Weeks
before the July 1 start of India’s biggest tax overhaul in decades, the
government declared itself ready and chided industry experts who said
more time was needed to prepare for the changes.
“It’s not a complicated process,” Finance Minister Arun Jaitley said on June 20.
However,
more than 10 tax and IT consultants who worked on the project said that
behind the scenes the government was ignoring warnings for more testing
of the complex system even as it was pushing through late changes.
While
the sources said Infosys, which built the GST technological network,
made “basic errors”, they said government officials have not accepted
any responsibility for the glitches in the GST roll out.
The
government is still making changes to tax rates, filing deadlines, and
other features, making it difficult to stabilise the system, they said,
declining to be identified for fear of losing future government
contracts.
“At that time, the powers in New Delhi were
mocking industry, saying ‘the government’s ready, but industry’s not’,”

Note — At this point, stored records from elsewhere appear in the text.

(* ===== verification/Thread.v ===== *)
(** * Kernel threads

    Model of src/kernel/thread.cpp, include/vortex/kernel/thread.hpp and
    src/arch/x86_64/context_switch.S.  A [ThreadControlBlock*] is the index of
    the block in the static pool [kTcbPool].  The machine state gathers what
    threads and the scheduler share: their static variables, the callee-saved
    registers of the CPU, the 64-bit words of the kernel stacks, and the
    registers of the TSS and the APIC timer they program.  The page allocator
    enters through its contract [PageAllocator].  Log lines are not modelled. *)

From S2P Require Import Prelude Pmm PmmBlocks PageAlloc.
Open Scope Z_scope.

(** ** Data (thread.hpp) *)

Inductive ThreadState := READY | RUNNING | BLOCKED | DEAD.
Inductive SchedPolicy := FIFO | RR | DL | NORMAL.

#[export] Instance ThreadState_eq_dec : EqDecision ThreadState.
Proof. solve_decision. Defined.
#[export] Instance SchedPolicy_eq_dec : EqDecision SchedPolicy.
Proof. solve_decision. Defined.

Record CpuContext := mkCpuContext {
  ctx_rbx : Z; ctx_rbp : Z; ctx_r12 : Z; ctx_r13 : Z; ctx_r14 : Z; ctx_r15 : Z;
  ctx_rsp : Z
}.

Record ThreadControlBlock := mkTcb {
  t_context : CpuContext;
  t_stack_base : Z;
  t_stack_pages : Z;
  t_state : ThreadState;
  t_policy : SchedPolicy;
  t_priority : Z;
  t_pad : Z;
  t_runtime_ns : Z;
  t_deadline_ns : Z;
  t_period_ns : Z;
  t_abs_deadline : Z;
  t_id : Z;
  t_name : string;
  t_process : option Z;
  t_next : option Z
}.

Definition KTHREAD_STACK_PAGES : Z := 4.
Definition MAX_THREADS : Z := 64.

Definition zero_context : CpuContext := mkCpuContext 0 0 0 0 0 0 0.

(** A block whose bytes are all zero. *)
Definition zero_tcb : ThreadControlBlock :=
  mkTcb zero_context 0 0 READY FIFO 0 0 0 0 0 0 0 EmptyString None None.

Definition set_ctx_rsp (v : Z) (r : CpuContext) : CpuContext :=
  mkCpuContext (ctx_rbx r) (ctx_rbp r) (ctx_r12 r) (ctx_r13 r) (ctx_r14 r) (ctx_r15 r) v.
Definition set_t_context (v : CpuContext) (r : ThreadControlBlock) : ThreadControlBlock :=
  mkTcb v (t_stack_base r) (t_stack_pages r) (t_state r) (t_policy r) (t_priority r) (t_pad r) (t_runtime_ns r)
    (t_deadline_ns r) (t_period_ns r) (t_abs_deadline r) (t_id r) (t_name r) (t_process r) (t_next r).
Definition set_t_stack_base (v : Z) (r : ThreadControlBlock) : ThreadControlBlock :=
  mkTcb (t_context r) v (t_stack_pages r) (t_state r) (t_policy r) (t_priority r) (t_pad r) (t_runtime_ns r)
    (t_deadline_ns r) (t_period_ns r) (t_abs_deadline r) (t_id r) (t_name r) (t_process r) (t_next r).
Definition set_t_stack_pages (v : Z) (r : ThreadControlBlock) : ThreadControlBlock :=
  mkTcb (t_context r) (t_stack_base r) v (t_state r) (t_policy r) (t_priority r) (t_pad r) (t_runtime_ns r)
    (t_deadline_ns r) (t_period_ns r) (t_abs_deadline r) (t_id r) (t_name r) (t_process r) (t_next r).
Definition set_t_state (v : ThreadState) (r : ThreadControlBlock) : ThreadControlBlock :=
  mkTcb (t_context r) (t_stack_base r) (t_stack_pages r) v (t_policy r) (t_priority r) (t_pad r)
    (t_runtime_ns r)
    (t_deadline_ns r) (t_period_ns r) (t_abs_deadline r) (t_id r) (t_name r) (t_process r) (t_next r).
Definition set_t_policy (v : SchedPolicy) (r : ThreadControlBlock) : ThreadControlBlock :=
  mkTcb (t_context r) (t_stack_base r) (t_stack_pages r) (t_state r) v (t_priority r) (t_pad r) (t_runtime_ns r)
    (t_deadline_ns r) (t_period_ns r) (t_abs_deadline r) (t_id r) (t_name r) (t_process r) (t_next r).
Definition set_t_priority (v : Z) (r : ThreadControlBlock) : ThreadControlBlock :=
  mkTcb (t_context r) (t_stack_base r) (t_stack_pages r) (t_state r) (t_policy r) v (t_pad r) (t_runtime_ns r)
    (t_deadline_ns r) (t_period_ns r) (t_abs_deadline r) (t_id r) (t_name r) (t_process r) (t_next r).
Definition set_t_abs_deadline (v : Z) (r : ThreadControlBlock) : ThreadControlBlock :=
  mkTcb (t_context r) (t_stack_base r) (t_stack_pages r) (t_state r) (t_policy r) (t_priority r) (t_pad r)
    (t_runtime_ns r) (t_deadline_ns r) (t_period_ns r) v (t_id r) (t_name r) (t_process r) (t_next r).
Definition set_t_id (v : Z) (r : ThreadControlBlock) : ThreadControlBlock :=
  mkTcb (t_context r) (t_stack_base r) (t_stack_pages r) (t_state r) (t_policy r) (t_priority r) (t_pad r)
    (t_runtime_ns r) (t_deadline_ns r) (t_period_ns r) (t_abs_deadline r) v (t_name r) (t_process r) (t_next r).
Definition set_t_name (v : string) (r : ThreadControlBlock) : ThreadControlBlock :=
  mkTcb (t_context r) (t_stack_base r) (t_stack_pages r) (t_state r) (t_policy r) (t_priority r) (t_pad r)
    (t_runtime_ns r) (t_deadline_ns r) (t_period_ns r) (t_abs_deadline r) (t_id r) v (t_process r) (t_next r).
Definition set_t_process (v : option Z) (r : ThreadControlBlock) : ThreadControlBlock :=
  mkTcb (t_context r) (t_stack_base r) (t_stack_pages r) (t_state r) (t_policy r) (t_priority r) (t_pad r)
    (t_runtime_ns r) (t_deadline_ns r) (t_period_ns r) (t_abs_deadline r) (t_id r) (t_name r) v (t_next r).
Definition set_t_next (v : option Z) (r : ThreadControlBlock) : ThreadControlBlock :=
  mkTcb (t_context r) (t_stack_base r) (t_stack_pages r) (t_state r) (t_policy r) (t_priority r) (t_pad r)
    (t_runtime_ns r) (t_deadline_ns r) (t_period_ns r) (t_abs_deadline r) (t_id r) (t_name r) (t_process r) v.

(** ** Machine state *)

Record ReadyQueue := mkReadyQueue { rq_head : option Z; rq_tail : option Z }.

(** The callee-saved registers, the stack pointer and the instruction pointer. *)
Record Cpu := mkCpu { rbx : Z; rbp : Z; r12 : Z; r13 : Z; r14 : Z; r15 : Z; rsp : Z; rip : Z }.

Definition set_rsp (v : Z) (c : Cpu) : Cpu :=
  mkCpu (rbx c) (rbp c) (r12 c) (r13 c) (r14 c) (r15 c) v (rip c).

(** Addresses the linker assigns: [thread_trampoline], and the instruction that
    follows the call of [context_switch] in [schedule]. *)
Record code_layout := mkLayout { thread_trampoline_addr : Z; schedule_resume_addr : Z }.

Record machine (PA : Type) := mkMachine {
  m_pages : PA;
  kTcbPool : gmap Z ThreadControlBlock;
  kNextTcbIndex : Z;
  kNextThreadId : Z;
  kCurrentThread : option Z;
  kIdleThread : option Z;
  kReadyQueues : list ReadyQueue;
  kTotalReady : Z;
  kSchedulingEnabled : bool;
  m_cpu : Cpu;
  m_stack : Z → Z;
  m_tss_rsp0 : Z;
  m_timer : option Z;
  m_interrupts : bool
}.
Arguments mkMachine {PA}.
Arguments m_pages {PA} _.
Arguments kTcbPool {PA} _.
Arguments kNextTcbIndex {PA} _.
Arguments kNextThreadId {PA} _.
Arguments kCurrentThread {PA} _.
Arguments kIdleThread {PA} _.
Arguments kReadyQueues {PA} _.
Arguments kTotalReady {PA} _.
Arguments kSchedulingEnabled {PA} _.
Arguments m_cpu {PA} _.
Arguments m_stack {PA} _.
Arguments m_tss_rsp0 {PA} _.
Arguments m_timer {PA} _.
Arguments m_interrupts {PA} _.

Definition set_m_pages {PA} (v : PA) (r : machine PA) : machine PA :=
  mkMachine v (kTcbPool r) (kNextTcbIndex r) (kNextThreadId r) (kCurrentThread r) (kIdleThread r)
    (kReadyQueues r) (kTotalReady r) (kSchedulingEnabled r) (m_cpu r) (m_stack r) (m_tss_rsp0 r) (m_timer r) (m_interrupts r).
Definition set_kTcbPool {PA} (v : gmap Z ThreadControlBlock) (r : machine PA) : machine PA :=
  mkMachine (m_pages r) v (kNextTcbIndex r) (kNextThreadId r) (kCurrentThread r) (kIdleThread r)
    (kReadyQueues r) (kTotalReady r) (kSchedulingEnabled r) (m_cpu r) (m_stack r) (m_tss_rsp0 r) (m_timer r) (m_interrupts r).
Definition set_kNextTcbIndex {PA} (v : Z) (r : machine PA) : machine PA :=
  mkMachine (m_pages r) (kTcbPool r) v (kNextThreadId r) (kCurrentThread r) (kIdleThread r) (kReadyQueues r) (kTotalReady r) (kSchedulingEnabled r) (m_cpu r) (m_stack r) (m_tss_rsp0 r) (m_timer r)
    (m_interrupts r).
Definition set_kNextThreadId {PA} (v : Z) (r : machine PA) : machine PA :=
  mkMachine (m_pages r) (kTcbPool r) (kNextTcbIndex r) v (kCurrentThread r) (kIdleThread r) (kReadyQueues r) (kTotalReady r) (kSchedulingEnabled r) (m_cpu r) (m_stack r) (m_tss_rsp0 r) (m_timer r)
    (m_interrupts r).
Definition set_kCurrentThread {PA} (v : option Z) (r : machine PA) : machine PA :=
  mkMachine (m_pages r) (kTcbPool r) (kNextTcbIndex r) (kNextThreadId r) v (kIdleThread r) (kReadyQueues r) (kTotalReady r) (kSchedulingEnabled r) (m_cpu r) (m_stack r) (m_tss_rsp0 r) (m_timer r)
    (m_interrupts r).
Definition set_kIdleThread {PA} (v : option Z) (r : machine PA) : machine PA :=
  mkMachine (m_pages r) (kTcbPool r) (kNextTcbIndex r) (kNextThreadId r) (kCurrentThread r) v
    (kReadyQueues r) (kTotalReady r) (kSchedulingEnabled r) (m_cpu r) (m_stack r) (m_tss_rsp0 r) (m_timer r) (m_interrupts r).
Definition set_kReadyQueues {PA} (v : list ReadyQueue) (r : machine PA) : machine PA :=
  mkMachine (m_pages r) (kTcbPool r) (kNextTcbIndex r) (kNextThreadId r) (kCurrentThread r) (kIdleThread r) v (kTotalReady r) (kSchedulingEnabled r) (m_cpu r) (m_stack r) (m_tss_rsp0 r) (m_timer r)
    (m_interrupts r).
Definition set_kTotalReady {PA} (v : Z) (r : machine PA) : machine PA :=
  mkMachine (m_pages r) (kTcbPool r) (kNextTcbIndex r) (kNextThreadId r) (kCurrentThread r) (kIdleThread r) (kReadyQueues r) v (kSchedulingEnabled r) (m_cpu r) (m_stack r) (m_tss_rsp0 r) (m_timer r)
    (m_interrupts r).
Definition set_kSchedulingEnabled {PA} (v : bool) (r : machine PA) : machine PA :=
  mkMachine (m_pages r) (kTcbPool r) (kNextTcbIndex r) (kNextThreadId r) (kCurrentThread r) (kIdleThread r) (kReadyQueues r) (kTotalReady r) v (m_cpu r) (m_stack r) (m_tss_rsp0 r) (m_timer r) (m_interrupts r).
Definition set_m_cpu {PA} (v : Cpu) (r : machine PA) : machine PA :=
  mkMachine (m_pages r) (kTcbPool r) (kNextTcbIndex r) (kNextThreadId r) (kCurrentThread r) (kIdleThread r) (kReadyQueues r) (kTotalReady r) (kSchedulingEnabled r) v (m_stack r) (m_tss_rsp0 r) (m_timer r)
    (m_interrupts r).
Definition set_m_stack {PA} (v : Z → Z) (r : machine PA) : machine PA :=
  mkMachine (m_pages r) (kTcbPool r) (kNextTcbIndex r) (kNextThreadId r) (kCurrentThread r) (kIdleThread r) (kReadyQueues r) (kTotalReady r) (kSchedulingEnabled r) (m_cpu r) v (m_tss_rsp0 r) (m_timer r)
    (m_interrupts r).
Definition set_m_tss_rsp0 {PA} (v : Z) (r : machine PA) : machine PA :=
  mkMachine (m_pages r) (kTcbPool r) (kNextTcbIndex r) (kNextThreadId r) (kCurrentThread r) (kIdleThread r) (kReadyQueues r) (kTotalReady r) (kSchedulingEnabled r) (m_cpu r) (m_stack r) v (m_timer r)
    (m_interrupts r).
Definition set_m_timer {PA} (v : option Z) (r : machine PA) : machine PA :=
  mkMachine (m_pages r) (kTcbPool r) (kNextTcbIndex r) (kNextThreadId r) (kCurrentThread r) (kIdleThread r) (kReadyQueues r) (kTotalReady r) (kSchedulingEnabled r) (m_cpu r) (m_stack r) (m_tss_rsp0 r) v
    (m_interrupts r).
Definition set_m_interrupts {PA} (v : bool) (r : machine PA) : machine PA :=
  mkMachine (m_pages r) (kTcbPool r) (kNextTcbIndex r) (kNextThreadId r) (kCurrentThread r) (kIdleThread r) (kReadyQueues r) (kTotalReady r) (kSchedulingEnabled r) (m_cpu r) (m_stack r) (m_tss_rsp0 r)
    (m_timer r) v.

(** ** Accessors *)

Section threads.
Context {PA : Type}.
Implicit Types m : machine PA.

Definition read_tcb (t : Z) : M (machine PA) ThreadControlBlock :=
  m ← get; deref (kTcbPool m !! t).
Definition write_tcb (t : Z) (g : ThreadControlBlock → ThreadControlBlock) : M (machine PA) () :=
  b ← read_tcb t; modify (λ m, set_kTcbPool (<[t := g b]> (kTcbPool m)) m).

(** Dereference of a pointer variable. *)
Definition the (p : option Z) : M (machine PA) Z := deref p.

(** [pmm_*] calls act on the allocator's part of the state. *)
Definition lift_pages {A} (op : M PA A) : M (machine PA) A := λ m,
  match op (m_pages m) with
  | Ok (a, pa) => Ok (a, set_m_pages pa m)
  | Panic msg => Panic msg
  | UB => UB
  end.

(** [*--sp = v] *)
Definition store_down (sp v : Z) : M (machine PA) Z :=
  let sp := sp -64 8 in
  modify (λ m, set_m_stack (<[sp := v]> (m_stack m)) m);;
  mret sp.

(** ** Thread blocks *)

Definition alloc_tcb : M (machine PA) (option Z) :=
  m ← get;
  if MAX_THREADS <=? kNextTcbIndex m then mret None
  else
    let tcb := kNextTcbIndex m in
    modify (λ m, set_kNextTcbIndex (u32 (kNextTcbIndex m + 1)) m);;
    write_tcb tcb (λ _, zero_tcb);;
    write_tcb tcb (set_t_id (kNextThreadId m));;
    modify (λ m, set_kNextThreadId (u32 (kNextThreadId m + 1)) m);;
    mret (Some tcb).

Definition thread_init : M (machine PA) () :=
  t ← alloc_tcb;
  match t with
  | None => panic "KERNEL_BUG_ON: kIdleThread == nullptr"
  | Some t =>
    modify (set_kIdleThread (Some t));;
    write_tcb t (set_t_name "idle");;
    write_tcb t (set_t_priority 0);;
    write_tcb t (set_t_state RUNNING);;
    write_tcb t (set_t_stack_base 0);;
    write_tcb t (set_t_stack_pages 0);;
    modify (set_kCurrentThread (Some t))
  end.

Definition thread_current : M (machine PA) (option Z) := gets kCurrentThread.
Definition thread_idle : M (machine PA) (option Z) := gets kIdleThread.
Definition thread_set_current (t : Z) : M (machine PA) () := modify (set_kCurrentThread (Some t)).

(** Marks the thread; it then halts in a loop until a timer tick schedules
    another one. *)
Definition thread_exit : M (machine PA) () :=
  c ← thread_current; t ← the c; write_tcb t (set_t_state DEAD).

(** ** Thread creation *)

Context `{!PageAllocator PA} (lay : code_layout).

Definition stack_top (hhdm stack_phys pages : Z) : Z :=
  (stack_phys +64 hhdm) +64 u64 (pages * PAGE_SIZE).

(** The words [kthread_create] leaves on the new stack, in the order pushed. *)
Definition push_initial_frame (top func : Z) : M (machine PA) Z :=
  sp ← store_down top (thread_trampoline_addr lay);
  sp ← store_down sp 0;
  sp ← store_down sp 0;
  sp ← store_down sp 0;
  sp ← store_down sp func;
  sp ← store_down sp 0;
  store_down sp 0.

Definition kthread_create (func : Z) (name : string) (priority : Z) : M (machine PA) (option Z) :=
  t ← alloc_tcb;
  match t with
  | None => mret None
  | Some tcb =>
    stack_phys ← lift_pages (pa_alloc KTHREAD_STACK_PAGES);
    if stack_phys =? 0 then panic "kthread_create: out of memory for stack"
    else
      write_tcb tcb (set_t_name name);;
      write_tcb tcb (set_t_priority priority);;
      write_tcb tcb (set_t_state READY);;
      write_tcb tcb (set_t_stack_base stack_phys);;
      write_tcb tcb (set_t_stack_pages KTHREAD_STACK_PAGES);;
      write_tcb tcb (set_t_next None);;
      hhdm ← gets (λ m, pa_hhdm (m_pages m));
      sp ← push_initial_frame (stack_top hhdm stack_phys KTHREAD_STACK_PAGES) func;
      write_tcb tcb (λ b, set_t_context (set_ctx_rsp sp (t_context b)) b);;
      mret (Some tcb)
  end.

(** ** The context switch (context_switch.S) *)

Definition push (v : Z) : M (machine PA) () :=
  m ← get;
  sp ← store_down (rsp (m_cpu m)) v;
  modify (λ m, set_m_cpu (set_rsp sp (m_cpu m)) m).

Definition pop : M (machine PA) Z :=
  m ← get;
  let sp := rsp (m_cpu m) in
  modify (λ m, set_m_cpu (set_rsp (sp +64 8) (m_cpu m)) m);;
  mret (m_stack m sp).

Definition context_switch (old new : Z) : M (machine PA) () :=
  m ← get;
  let c := m_cpu m in
  push (rbx c);; push (rbp c);; push (r12 c);; push (r13 c);; push (r14 c);; push (r15 c);;
  m ← get;
  write_tcb old (λ b, set_t_context (set_ctx_rsp (rsp (m_cpu m)) (t_context b)) b);;
  b ← read_tcb new;
  modify (λ m, set_m_cpu (set_rsp (ctx_rsp (t_context b)) (m_cpu m)) m);;
  vr15 ← pop; vr14 ← pop; vr13 ← pop; vr12 ← pop; vrbp ← pop; vrbx ← pop;
  ret ← pop;
  modify (λ m, set_m_cpu (mkCpu vrbx vrbp vr12 vr13 vr14 vr15 (rsp (m_cpu m)) ret) m).

(** The address a new thread calls: what it finds in [r12]. *)
Definition thread_trampoline : M (machine PA) Z := gets (λ m, r12 (m_cpu m)).

End threads.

said the director of a financial planning firm involved in developing
the GST network.
“Now people are laughingly asking, ‘so who was really not ready?’” he said.
The
finance ministry and GSTN, the government authority managing the GST
network, declined to comment on specific problems about the GST rollout
or specific warnings by industry that more time was needed for testing.
The
GST law was debated for decades, industry had enough time to prepare,
and glitches are being fixed, a finance ministry spokesman said.
Infosys
said in a statement that “several stakeholder concerns” had been raised
about the GST system and some of its best engineers were working to
resolve all issues.
Warnings
The GST system was designed to replace a slew of federal and
state levies, and Moody’s Investors Service has said the tax would
boost the economy by removing trade barriers between the country’s 29
states.
However, since launch, the system has been beset
by problems from a confusing tax structure with four main rates to
technical glitches that make it unstable.
The sources
said they had warned government officials in the run up to the launch
that a key part of the GST technology, allowing users to connect to the
GST network, was not working smoothly. There were other technical flaws
that resulted in incorrect tax assessments, they said.
One
technology officer involved in the GST rollout said his company had to
deal with a “revolving door” of government requests in the run up to the
launch.
The director of the financial planning firm said the government was “adamant” on introducing GST on July 1.
“Obviously, it led to chaos,” he said.
The
disruption wrought by GST has been blamed in part for a slide in Indian
economic growth to a three-year low in the April-June quarter. Growth
rebounded in the following quarter.
The opposition
Congress party is using the chaotic rollout of GST as a political stick
to beat Prime Minister Narendra Modi and his Bharatiya Janata Party
(BJP) in elections in Gujarat, Modi’s home state. They are set to be a
test of Modi’s political fortunes ahead of national elections due by
2019.
In one of the latest changes, the GST Council, a
political body that decides GST tax rates, cut the tax rate on a popular
Gujarati snack to 5 per cent from 12pc, which Praveen Rai, a political
analyst at the Centre for the Study of Developing Societies, said was
driven by BJP “fear of an electoral backlash in state elections.” A
person working for an audit firm said in one example, a test adopted by
GSTN did not reflect real-world conditions.